To try this out, run the above script (may require sudo, since it binds to port 53; I haven’t figured out a way to test this at a different port) and then, in irb:

require 'resolv'
d = Resolv::DNS::new(:nameserver => "localhost")
puts d.getaddress("example.com")

This would only respond to A record requests for example.com, and the array of hashes is not particularly scalable. One could, for example, use ActiveRecord to access the records from a database, which is something I’m currently working on.


Computing

DNS

Reading seenonslash the other day, which is a great shortcut, if you’re like me and read slashdot more for the funny or interesting comments than, say, the articles, I came upon this post regarding DNS. If you don’t want to read, the poster, Colin Smith, is suggesting that ICANN should have enforced a more managed heirarchy of the domain name system, e.g. “microsoft.vendors.software.com” rather than “microsoft.com”. I’ve pondered this a bit, partly because I get sick of trying to find a good domain for website clients. Obviously, they want something easy to remember, but inevitably name-of-their-company.com is taken. They shy away from .net and .org, which is oddly appropriate, considering few of my clients are network related or non-profits. And generally from the country TLDs as well.

A more heirarchical system suggested by Smith would, I think, help this a great deal: say smith.usedcars.ok.us vs. smithsoklahomausedcars.com. (or, more to my personal tastes, us.ok.usedcars.smith). Especially if there was an application, so that you don’t have company.#{every-tld-known-to-man}, but rather each organization has one-to-three domains that are actually descriptive. Then, perhaps, one could also get a flat domain, but for a higher price and definitely requiring an application process. Predictably, then, my second big beef with modern dns is half the names you can’t get are taking up by “search pages”.

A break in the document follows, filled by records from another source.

(** A page of rows with distinct positions, each shown as an item. *)
Lemma list_page_of {Row Item} (position : Row -> Z * Z) (toItem : Row -> result Item) (itemAt : Item -> Z * Z) rows requested cursor :
  NoDup (map position rows) -> (forall r, r ∈ rows -> exists i, toItem r = Ok i /\ itemAt i = position r) -> 0 < requested ->
  exists items next, listRows position toItem rows requested cursor = Ok (items, next) /\ page_of (map position rows) cursor (map itemAt items) next.
Proof.
  intros Hnd Hitems Hq. destruct (list_page position toItem itemAt rows Hitems requested cursor Hq) as (items & next & E & Em & Hn).
  exists items, next. split; [done|]. rewrite Em. apply (taken_page _ _ _ (newest position rows cursor)); [lia|by apply newest_sorted|by apply newest_in|done].
Qed.

Lemma snd_NoDup {A} (f g : A -> Z) l : NoDup (map g l) -> NoDup (map (fun x => (f x, g x)) l).
Proof. intros H. apply (NoDup_fmap_1 snd). by rewrite <- list_fmap_compose. Qed.

Lemma grant_rows a now : account_ok a -> forall l, (forall row, row ∈ l -> row ∈ ac_grants a) ->
  map (fun r => (ogr_created_at r, ogr_id r)) (omap (operatorGrantRow now a) l) = map grantPosition l.
Proof.
  intros Hok. induction l as [|row l IH]; intros Hin; [done|].
  destruct (row_grant a Hok row (Hin row (list_elem_of_here _ _))) as (w & al & g & Hw & Hl & Hid).
  destruct (row_record a Hok now row w al g (Hin row (list_elem_of_here _ _)) Hw Hl Hid) as (r & Er & _ & Erec).
  cbn. rewrite Er. cbn. rewrite IH by (intros; apply Hin; by right). f_equal.
  unfold operatorGrantRow in Er. destruct (findAllocation _ _) as [ [w' al']|]; [|done]. cbn in Er. by injection Er as <-.
Qed.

So, I like Smith’s solution, but with two questions: 1. How do you keep from getting really long domains, e.g. wizardofoz.fans.filmadaptions.books.western.culture? Okay, with a little work that’s not a problem, but who wants to put in a little work? Maybe I’m being too pessimistic on that point. 2. How geographical should the heirarchies be. For example, when submitting a site to the Open Directory Project, I always wonder whether I should go under regional or not. Should there be rules about that? As an aside, it could be nice if I could just type local.X.Y.Z and it would automatically search country.state.city.X.Y.Z for my default location (or, maybe, to a location based on my IP).

Oh, another thing I like is the possibility of an automatic directory structure for searching. The web could have an easily maintainable category search because the heirarchical structure would already exist with the domain name system.